WHAT IS REQUIRED
Give back only the lines in the records below from the one with "kamf |>, None)" to the one with "Lemma land7 z : Z.land z 0x07 = z mod 8.", both inclusive, word for word.

DATASET EXCERPTS
(* ===== verification/SecCtx.v ===== *)
(** The 5G security context: [internal/context/uecontext/secctx.go].  The NAS contexts
    ([reogac/nas]) and the key derivations of [reogac/utils/sec5g] are third-party code:
    fields of [NasLib]. *)
From S2P Require Import Prelude GoNum.

Class NasLib := {
  NasContext : Type;
  NewNasContext : bool → NasContext;
  UlCounter : NasContext → Z;
  DlCounter : NasContext → Z;
  (** the context after the call, and the error *)
  DeriveKeys : NasContext → Z → Z → list Z → NasContext * option string;
  sec_RanKey : list Z → list Z → list Z → list Z * option string;
  sec_NhKey : list Z → list Z → list Z * option string;
  sec_KamfPrime : list Z → list Z → list Z → list Z * option string;
  AccessType3GPP : Z;
  AccessTypeNon3GPP : Z
}.

Definition HDP_NONE : Z := 0.
Definition HDP_HANDOVER : Z := 1.
Definition HDP_MOBILITY_UPDATE : Z := 2.

(** [nas.KeySetIdentifier], the two fields the source reads. *)
Record KeySetIdentifier := { Tsc : Z; Id : Z }.

Section SecCtx.
Context `{NL : NasLib}.

Record SecurityContext := {
  isAmf : bool;
  gppNas : NasContext;
  nonGppNas : NasContext;
  ngKsi : KeySetIdentifier;
  sc_kamf : list Z;
  kgnb : list Z;
  kn3iwf : list Z;
  nh : list Z;
  ncc : Z
}.
#[export] Instance eta_SecurityContext : Eta SecurityContext := λ c,
  {| isAmf := isAmf c; gppNas := gppNas c; nonGppNas := nonGppNas c; ngKsi := ngKsi c;
     sc_kamf := sc_kamf c; kgnb := kgnb c; kn3iwf := kn3iwf c; nh := nh c; ncc := ncc c |}.

Definition NewSecurityContext (ksi : KeySetIdentifier) (kamf : list Z) (isAmf : bool)
    : SecurityContext :=
  {| isAmf := isAmf; gppNas := NewNasContext isAmf; nonGppNas := NewNasContext isAmf;
     ngKsi := ksi; sc_kamf := kamf; kgnb := []; kn3iwf := []; nh := []; ncc := 0 |}.

Definition NgKsi (ctx : SecurityContext) : KeySetIdentifier := ngKsi ctx.
Definition sc_NasContext (ctx : SecurityContext) (isGpp : bool) : NasContext :=
  if isGpp then gppNas ctx else nonGppNas ctx.
Definition MatchNgKsi (ctx : SecurityContext) (k : KeySetIdentifier) : bool :=
  (Tsc (ngKsi ctx) =? Tsc k) && (Id (ngKsi ctx) =? Id k).
Definition Kamf (ctx : SecurityContext) : list Z := sc_kamf ctx.
Definition Kgnb (ctx : SecurityContext) : list Z := kgnb ctx.
Definition Kn3iwf (ctx : SecurityContext) : list Z := kn3iwf ctx.

(** [binary.BigEndian.PutUint32] of a counter. *)
Definition counter_bytes (c : Z) : list Z := be_encode 4 (u32 c).

(** Results: the context after the call and the error. *)
Definition createAnKey (ctx : SecurityContext) : SecurityContext * option string :=
  let '(k, err) := sec_RanKey (sc_kamf ctx) (counter_bytes (UlCounter (gppNas ctx))) [AccessType3GPP] in
  let ctx := ctx <| kgnb := k |> in
  match err with
  | Some e => (ctx, Some e)
  | None =>
      let '(k, err) :=
        sec_RanKey (sc_kamf ctx) (counter_bytes (UlCounter (nonGppNas ctx))) [AccessTypeNon3GPP] in
      (ctx <| kn3iwf := k |>, err)
  end.

Definition createNh (ctx : SecurityContext) (syncinput : list Z) : SecurityContext * option string :=
  let '(k, err) := sec_NhKey (sc_kamf ctx) syncinput in (ctx <| nh := k |>, err).

Definition DeriveAsKeys (ctx : SecurityContext) : SecurityContext * option string :=
  let '(ctx, err) := createAnKey ctx in
  match err with
  | Some e => (ctx, Some e)
  | None => let '(ctx, err) := createNh ctx (kgnb ctx) in (ctx <| ncc := 1 |>, err)
  end.

Definition UpdateNh (ctx : SecurityContext) : SecurityContext * option string :=
  let ctx := ctx <| ncc := u8 (ncc ctx + 1) |> in
  let ctx := ctx <| ncc := Z.land (ncc ctx) 0x07 |> in
  createNh ctx (nh ctx).

Definition DeriveNasKeys (ctx : SecurityContext) (encAlg intAlg hdp : Z)
    : SecurityContext * option string :=
  let '(kamf, err) :=
    if hdp =? HDP_HANDOVER then
      sec_KamfPrime (sc_kamf ctx) [0x01] (counter_bytes (DlCounter (gppNas ctx)))
    else if hdp =? HDP_MOBILITY_UPDATE then
      sec_KamfPrime (sc_kamf ctx) [0x00] (counter_bytes (UlCounter (gppNas ctx)))
    else (sc_kamf ctx, None) in
  match err with
  | Some e => (ctx, Some e)
  | None =>
      let '(g, err) := DeriveKeys (gppNas ctx) encAlg intAlg kamf in
      let ctx := ctx <| gppNas := g |> in
      match err with
      | Some e => (ctx, Some e)
      | None =>
          let '(n, err) := DeriveKeys (nonGppNas ctx) encAlg intAlg kamf in
          let ctx := ctx <| nonGppNas := n |> in
          match err with
          | Some e => (ctx, Some e)
          | None => (ctx <| sc_kamf := kamf |>, None)
          end
      end
  end.

(** ** The next-hop chain *)

(** [n] more next-hop keys in a chain that starts from [k]. *)
Fixpoint nh_chain (kamf k : list Z) (n : nat) : list Z :=
  match n with O => k | S n' => (sec_NhKey kamf (nh_chain kamf k n')).1 end.
Fixpoint updates (ctx : SecurityContext) (n : nat) : SecurityContext :=
  match n with O => ctx | S n' => (UpdateNh (updates ctx n')).1 end.

Lemma land7 z : Z.land z 0x07 = z mod 8.
Proof. change 0x07 with (Z.ones 3). by rewrite Z.land_ones. Qed.

Lemma UpdateNh_ncc ctx : ncc (UpdateNh ctx).1 = (ncc ctx + 1) mod 8.
Proof.
  unfold UpdateNh, createNh. cbn. destruct (sec_NhKey _ _). cbn. rewrite land7.
  unfold u8. rewrite Z.mod_mod_divide; [done|by exists 32].
Qed.
Lemma UpdateNh_kamf ctx : sc_kamf (UpdateNh ctx).1 = sc_kamf ctx.
Proof. unfold UpdateNh, createNh. cbn. by destruct (sec_NhKey _ _). Qed.
Lemma UpdateNh_nh ctx : nh (UpdateNh ctx).1 = (sec_NhKey (sc_kamf ctx) (nh ctx)).1.
Proof. unfold UpdateNh, createNh. cbn. by destruct (sec_NhKey _ _). Qed.

Lemma updates_kamf ctx n : sc_kamf (updates ctx n) = sc_kamf ctx.
Proof. induction n as [|n IH]; cbn; [done|]. by rewrite UpdateNh_kamf. Qed.

(** C24: After the AS keys are derived, the next-hop chain is K_gNB, NH, NH of NH, ...:
    [n] updates leave the key of step [n + 1] and the chaining counter [1 + n] modulo 8,
    K_AMF unchanged; a counter is always a 3-bit value. *)
Theorem next_hop_chain ctx ctx0 n :
  DeriveAsKeys ctx0 = (ctx, None) →
  nh (updates ctx n) = nh_chain (sc_kamf ctx) (kgnb ctx) (S n) ∧
  ncc (updates ctx n) = (1 + Z.of_nat n) mod 8 ∧
  sc_kamf (updates ctx n) = sc_kamf ctx0.
Proof.
  unfold DeriveAsKeys. destruct (createAnKey ctx0) as [c1 [e|]] eqn:E; [done|].
  unfold createNh. destruct (sec_NhKey (sc_kamf c1) (kgnb c1)) as [k err] eqn:Ek.
  intros [= <- ->]. set (ctx := c1 <| nh := k |> <| ncc := 1 |>).
  assert (sc_kamf ctx = sc_kamf ctx0) as Hk.
  { unfold createAnKey in E. destruct (sec_RanKey _ _ _) as [k1 [e|]]; [done|].
    destruct (sec_RanKey _ _ _) as [k2 e2]. by injection E as <- ->. }
  split; [|split].
  - induction n as [|n IH]; [cbn; by rewrite Ek|]. cbn [updates].
    rewrite UpdateNh_nh, updates_kamf, IH. done.
  - induction n as [|n IH]; [done|]. cbn [updates]. rewrite UpdateNh_ncc, IH.
    rewrite Zplus_mod_idemp_l. f_equal. lia.
  - by rewrite updates_kamf.
Qed.

(** C28: The NAS keys.  On success both NAS contexts are keyed with the same K_AMF,
    which becomes the context's: the old one, or K'_AMF with direction 1 and the
    downlink count for a handover, direction 0 and the uplink count for a mobility
    update.  On an error the context keeps its K_AMF. *)
Theorem nas_keys ctx encAlg intAlg hdp ctx' err :
  DeriveNasKeys ctx encAlg intAlg hdp = (ctx', err) →
  match err with
  | None => ∃ kamf,
      gppNas ctx' = (DeriveKeys (gppNas ctx) encAlg intAlg kamf).1 ∧
      nonGppNas ctx' = (DeriveKeys (nonGppNas ctx) encAlg intAlg kamf).1 ∧
      sc_kamf ctx' = kamf ∧
      kamf = (if hdp =? HDP_HANDOVER then
                (sec_KamfPrime (sc_kamf ctx) [1] (be_encode 4 (u32 (DlCounter (gppNas ctx))))).1
              else if hdp =? HDP_MOBILITY_UPDATE then
                (sec_KamfPrime (sc_kamf ctx) [0] (be_encode 4 (u32 (UlCounter (gppNas ctx))))).1
              else sc_kamf ctx)
  | Some _ => sc_kamf ctx' = sc_kamf ctx
  end ∧ ncc ctx' = ncc ctx ∧ nh ctx' = nh ctx ∧ kgnb ctx' = kgnb ctx.
Proof.
  unfold DeriveNasKeys, counter_bytes. destruct (if hdp =? HDP_HANDOVER then _ else _) as [k [e|]] eqn:Ek.
  { by intros [= <- <-]. }
  assert (k = (if hdp =? HDP_HANDOVER then
                (sec_KamfPrime (sc_kamf ctx) [1] (be_encode 4 (u32 (DlCounter (gppNas ctx))))).1
              else if hdp =? HDP_MOBILITY_UPDATE then
                (sec_KamfPrime (sc_kamf ctx) [0] (be_encode 4 (u32 (UlCounter (gppNas ctx))))).1
              else sc_kamf ctx)) as Hk.
  { destruct (hdp =? HDP_HANDOVER); [by rewrite Ek|].
    destruct (hdp =? HDP_MOBILITY_UPDATE); [by rewrite Ek|]. by injection Ek. }
  destruct (DeriveKeys (gppNas ctx) encAlg intAlg k) as [g [e|]] eqn:Eg.
  { by intros [= <- <-]. }
  cbn. destruct (DeriveKeys (nonGppNas ctx) encAlg intAlg k) as [n [e|]] eqn:En.
  { by intros [= <- <-]. }
  intros [= <- <-]. split; [|done]. exists k. cbn. by rewrite Eg, En.
Qed.
End SecCtx.

(** ** Witnesses: a library in which a derived key is its parameters *)
Module SecSample.
#[export] Instance lib : NasLib :=
  {| NasContext := list Z; NewNasContext _ := []; UlCounter _ := 5; DlCounter _ := 6;
     DeriveKeys _ e i k := (e :: i :: k, None);
     sec_RanKey k p0 p1 := (p0 ++ p1, None); sec_NhKey k p := (k ++ p, None);
     sec_KamfPrime k d c := (k ++ d ++ c, None); AccessType3GPP := 1; AccessTypeNon3GPP := 2 |}.
Definition ctx : SecurityContext := NewSecurityContext {| Tsc := 0; Id := 1 |} [7] true.
End SecSample.

Lemma next_hop_chain_witness :
  ncc (updates (DeriveAsKeys SecSample.ctx).1 9) = 2.
Proof.
  destruct (next_hop_chain (DeriveAsKeys SecSample.ctx).1 SecSample.ctx 9 eq_refl) as (_ & H & _).
  exact H.
Defined.

Lemma nas_keys_witness :
  sc_kamf (DeriveNasKeys SecSample.ctx 1 2 HDP_HANDOVER).1 = [7; 1; 0; 0; 0; 6].
Proof.
  destruct (nas_keys SecSample.ctx 1 2 HDP_HANDOVER _ _ eq_refl) as [(k & _ & _ & H & Hk) _].
  etrans; [exact H|exact Hk].
Defined.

YOUR RESPONSE
          | None => (ctx <| sc_kamf := kamf |>, None)
          end
      end
  end.

(** ** The next-hop chain *)

(** [n] more next-hop keys in a chain that starts from [k]. *)
Fixpoint nh_chain (kamf k : list Z) (n : nat) : list Z :=
  match n with O => k | S n' => (sec_NhKey kamf (nh_chain kamf k n')).1 end.
Fixpoint updates (ctx : SecurityContext) (n : nat) : SecurityContext :=
  match n with O => ctx | S n' => (UpdateNh (updates ctx n')).1 end.

Lemma land7 z : Z.land z 0x07 = z mod 8.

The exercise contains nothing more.